For what it’s worth, bodging the behaviour of the kernel like that may cause problems, such as programs that stop working properly, or data that gets corrupted, or even – possibly a while later – a Blue Screen of Death.
But the crooks don’t care!
By the time you notice any transient problems caused by their malicious driver, you’ll almost certainly be facing a very much bigger problem anyway, namely that most – or perhaps all – of your data files, on most – or perhaps all – of the computers on your network will be scrambled.

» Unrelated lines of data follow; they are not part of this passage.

(** * News bias analysis: the classifier, the CSV reader, the model cache
      and the extractive summariser

    A shallow embedding of [app/api/bias/route.ts] and of the summary
    route, and the properties of the written specification proved (or
    refuted) on it.

    Conventions of the embedding.
    - A JavaScript string is the list of its UTF-16 code units ([list N]).
    - A JavaScript number that holds a count is a [nat]: the counts are
      non-negative integers far below 2^53, where double arithmetic is
      exact.
    - A JavaScript number that holds a score is a [jsnum]: an extended
      real with NaN.  Rounding of IEEE doubles and the sign of zero are
      not represented; [Math.log] and [Math.exp] are the real [ln] and
      [exp]. *)

From Stdlib Require Import Reals Lra Lia List NArith String Ascii Bool Sorted
  Permutation.
From stdpp Require Import base gmap.

Import ListNotations.

Local Open Scope nat_scope.

(* ===================================================================== *)
(** ** JavaScript numbers *)
(* ===================================================================== *)

Inductive jsnum : Type :=
| JNaN
| JNegInf
| JFin (r : R)
| JPosInf.

Definition num (n : nat) : jsnum := JFin (INR n).

Definition jneg (a : jsnum) : jsnum :=
  match a with
  | JNaN => JNaN
  | JNegInf => JPosInf
  | JFin r => JFin (- r)
  | JPosInf => JNegInf
  end.

Definition jadd (a b : jsnum) : jsnum :=
  match a, b with
  | JNaN, _ | _, JNaN => JNaN
  | JPosInf, JNegInf | JNegInf, JPosInf => JNaN
  | JPosInf, _ | _, JPosInf => JPosInf
  | JNegInf, _ | _, JNegInf => JNegInf
  | JFin x, JFin y => JFin (x + y)
  end.

Definition jsub (a b : jsnum) : jsnum := jadd a (jneg b).

(** Division; a zero divisor is taken as +0. *)
Definition jdiv (a b : jsnum) : jsnum :=
  match a, b with
  | JNaN, _ | _, JNaN => JNaN
  | JFin x, JFin y =>
      if Req_EM_T y 0 then
        (if Req_EM_T x 0 then JNaN
         else if Rlt_dec 0 x then JPosInf else JNegInf)
      else JFin (x / y)
  | JFin _, _ => JFin 0
  | JPosInf, JFin y => if Rlt_dec y 0 then JNegInf else JPosInf
  | JNegInf, JFin y => if Rlt_dec y 0 then JPosInf else JNegInf
  | _, _ => JNaN
  end.

(** [Math.log]. *)
Definition jlog (a : jsnum) : jsnum :=
  match a with
  | JNaN | JNegInf => JNaN
  | JPosInf => JPosInf
  | JFin x =>
      if Rlt_dec x 0 then JNaN
      else if Req_EM_T x 0 then JNegInf
      else JFin (ln x)
  end.

(** [Math.exp]. *)
Definition jexp (a : jsnum) : jsnum :=
  match a with
  | JNaN => JNaN
  | JNegInf => JFin 0
  | JPosInf => JPosInf
  | JFin x => JFin (exp x)
  end.

(** [a > b]. *)
Definition jgt (a b : jsnum) : bool :=
  match a, b with
  | JNaN, _ | _, JNaN => false
  | JPosInf, JPosInf => false
  | JPosInf, _ => true
  | _, JNegInf => match a with JNegInf => false | _ => true end
  | JFin x, JFin y => if Rlt_dec y x then true else false
  | _, _ => false
  end.

(** [Math.max] of two arguments. *)
Definition jmax (a b : jsnum) : jsnum :=
  match a, b with
  | JNaN, _ | _, JNaN => JNaN
  | _, _ => if jgt b a then b else a
  end.

(** Truthiness of a number: [0] and [NaN] are falsy. *)
Definition truthy (a : jsnum) : bool :=
  match a with
  | JNaN => false
  | JFin x => if Req_EM_T x 0 then false else true
  | _ => true
  end.

(** [a || b] on numbers. *)
Definition jor (a b : jsnum) : jsnum := if truthy a then a else b.

(* ===================================================================== *)
(** ** JavaScript strings *)
(* ===================================================================== *)

(** A string is the list of its UTF-16 code units. *)
Abbreviation jsstring := (list N).

(** A literal of Basic Latin text as a JavaScript string. *)
Definition js (s : String.string) : jsstring :=
  List.map Ascii.N_of_ascii (String.list_ascii_of_string s).
Arguments js s%_string.

Definition between (lo hi c : N) : bool := (lo <=? c)%N && (c <=? hi)%N.

Fixpoint str_eqb (a b : jsstring) : bool :=
  match a, b with
  | [], [] => true
  | x :: a', y :: b' => (x =? y)%N && str_eqb a' b'
  | _, _ => false
  end.

Definition str_mem (a : jsstring) (l : list jsstring) : bool :=
  existsb (str_eqb a) l.

(** [s.toLowerCase()], code unit by code unit: Basic Latin and Latin-1
    capitals are mapped, every other code unit is kept. *)
Definition lower_unit (c : N) : N :=
  if between 65 90 c then (c + 32)%N
  else if between 192 222 c && negb (c =? 215)%N then (c + 32)%N
  else c.

Definition toLowerCase (s : jsstring) : jsstring := List.map lower_unit s.

(** [c.toUpperCase()] for one code unit of the class [\w]. *)
Definition upper_unit (c : N) : N :=
  if between 97 122 c then (c - 32)%N else c.

(** White space and line terminators: what [\s] matches and what [trim]
    removes. *)
Definition is_space (c : N) : bool :=
  between 9 13 c || (c =? 32)%N || (c =? 160)%N || (c =? 5760)%N
  || between 8192 8202 c || (c =? 8232)%N || (c =? 8233)%N
  || (c =? 8239)%N || (c =? 8287)%N || (c =? 12288)%N || (c =? 65279)%N.

Definition is_digit (c : N) : bool := between 48 57 c.
Definition is_az (c : N) : bool := between 97 122 c.
Definition is_az09 (c : N) : bool := is_az c || is_digit c.
(** [\w]. *)
Definition is_word (c : N) : bool :=
  is_az c || between 65 90 c || is_digit c || (c =? 95)%N.
Definition is_unit (u c : N) : bool := (c =? u)%N.

Fixpoint dropWhile {A} (p : A -> bool) (l : list A) : list A :=
  match l with
  | x :: l' => if p x then dropWhile p l' else l
  | [] => []
  end.

(** [s.trim()]. *)
Definition trim (s : jsstring) : jsstring :=
  rev (dropWhile is_space (rev (dropWhile is_space s))).

(** [s.slice(0, n)] for [0 <= n]. *)
Definition slice0 (n : nat) (s : jsstring) : jsstring := firstn n s.

(** [parts.join(sep)]. *)
Fixpoint join (sep : jsstring) (parts : list jsstring) : jsstring :=
  match parts with
  | [] => []
  | [p] => p
  | p :: rest => p ++ sep ++ join sep rest
  end.

(** [s.lastIndexOf(c)] for a one-unit needle; [None] is [-1]. *)
Fixpoint lastIndexOf_from (i : nat) (c : N) (s : jsstring) (found : option nat)
  : option nat :=
  match s with
  | [] => found
  | x :: s' =>
      lastIndexOf_from (S i) c s' (if (x =? c)%N then Some i else found)
  end.

Definition lastIndexOf (c : N) (s : jsstring) : option nat :=
  lastIndexOf_from 0 c s None.

(* ===================================================================== *)
(** ** Regular expressions *)
(* ===================================================================== *)

(** The fragment of ECMAScript regular expressions the program uses, with
    a backtracking matcher: alternatives are tried in order and
    quantifiers are greedy. *)
Inductive regex : Type :=
| RChar (p : N -> bool)      (* one code unit of a class *)
| REps
| RSeq (r1 r2 : regex)
| RAlt (r1 r2 : regex)
| RStar (r : regex)
| RBol                       (* ^ *)
| RWordB                     (* \b *)
| RBehind (p : N -> bool).   (* (?<=c) for a one-unit class c *)

Definition RPlus (r : regex) : regex := RSeq r (RStar r).
Definition ROpt (r : regex) : regex := RAlt r REps.

(** [r{n}] *)
Fixpoint RRep (n : nat) (r : regex) : regex :=
  match n with
  | O => REps
  | S n' => RSeq r (RRep n' r)
  end.

(** [r{1,n+1}] *)
Fixpoint RUpTo (n : nat) (r : regex) : regex :=
  match n with
  | O => r
  | S n' => RSeq r (ROpt (RUpTo n' r))
  end.

(** A literal word. *)
Fixpoint RLit (p : N -> N -> bool) (w : jsstring) : regex :=
  match w with
  | [] => REps
  | c :: w' => RSeq (RChar (p c)) (RLit p w')
  end.

Definition word_at (c : option N) : bool :=
  match c with Some x => is_word x | None => false end.

(** The loop of a greedy star: one more round of [body] is tried first,
    and a round that consumes nothing is given up. *)
Fixpoint star_loop
  (body : option N -> jsstring ->
          (option N -> jsstring -> option jsstring) -> option jsstring)
  (k : option N -> jsstring -> option jsstring)
  (n : nat) (prev : option N) (s : jsstring) {struct n} : option jsstring :=
  match n with
  | O => k prev s
  | S n' =>
      match body prev s
              (fun prev' s' =>
                 if List.length s' <? List.length s
                 then star_loop body k n' prev' s' else None) with
      | Some rest => Some rest
      | None => k prev s
      end
  end.

(** [rmatch r prev s k]: match [r] at the head of [s], where [prev] is
    the code unit just before it, and hand what is left to [k].  The
    result is the input that remains after the whole match. *)
Fixpoint rmatch (r : regex) (prev : option N) (s : jsstring)
  (k : option N -> jsstring -> option jsstring) {struct r}
  : option jsstring :=
  match r with
  | RChar p =>
      match s with
      | c :: s' => if p c then k (Some c) s' else None
      | [] => None
      end
  | REps => k prev s
  | RSeq r1 r2 => rmatch r1 prev s (fun prev' s' => rmatch r2 prev' s' k)
  | RAlt r1 r2 =>
      match rmatch r1 prev s k with
      | Some rest => Some rest
      | None => rmatch r2 prev s k
      end
  | RStar r1 => star_loop (rmatch r1) k (S (List.length s)) prev s
  | RBol => match prev with None => k prev s | Some _ => None end
  | RWordB =>
      if xorb (word_at prev) (word_at (head s)) then k prev s else None
  | RBehind p =>
      match prev with
      | Some c => if p c then k prev s else None
      | None => None
      end
  end.

(** One attempt at the current position: the matched text and the rest. *)
Definition match_here (r : regex) (prev : option N) (s : jsstring)
  : option (jsstring * jsstring) :=
  match rmatch r prev s (fun _ rest => Some rest) with
  | Some rest => Some (firstn (List.length s - List.length rest) s, rest)
  | None => None
  end.

Definition last_unit (prev : option N) (m : jsstring) : option N :=
  match rev m with c :: _ => Some c | [] => prev end.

And only the crooks will have the decryption key to unlock the scrambled files.
What to do?
Fortunately, the modus operandi of loading a buggy kernel driver to load a malicious kernel driver can’t just be carried out at will, so this attack trick of “bring your own bug” doesn’t give any old crook a way to implant any old malware on your computer at any old time.
The crooks do need to be administrators on your network already to use this kernel driver treachery.
- Go for defence in depth. In the Robbin Hood attack, there are many up-front steps – including loading the suspicious kernel drivers – that the crooks have to take. They need to succeed at each step to get where they want, whereas you can stop them by blocking just one of the precursors.
- Control your entry points. In many network-wide ransomware attacks we investigate, the crooks sneak in by using remote access portals (notably Windows RDP, short for Remote Desktop Protocol) that you opened up for legitimate purposes but then forgot to secure properly.
- Prefer two-factor authentication (2FA). A lot of ransomware incursions are made possible by weak or easily-guessed passwords, or passwords that were exposed in a previous data breach. 2FA means that anyone logging in needs a one-time code that is different every time, which strengthens your protection against password-cracking attacks.
- Revisit your backup strategy. It’s tempting to rely on “live” backups that happen in real-time, such as mirroring files onto network shares or copying changed files into directly-accessible cloud storage. But today’s ransomware crooks go out of their way to find any on-line mirrors or backups you have. They either delete these backups first, or scramble them with the ransomware along with everything else. Keep off-line, off-site backups too – the crooks won’t be able to get at those.
- Watch your logs. Getting into a network, promoting yourself to administrator and probing for the security tools that are already in place almost always leaves some traces behind. In many attacks we investigate, the crooks were obvious in hindsight due to a combination of firewall alerts, account modification warnings, anti-virus detections, and more. If you aren’t going to look at your logs, you might as well not bother keeping them in the first place.
- Patch early, patch often. In this case, the crooks “brought their own bug”, but they needed to have sysamdin powers anyway. Don’t make it easy for them by leaving security holes open that help the crooks to get the leg-ups they need.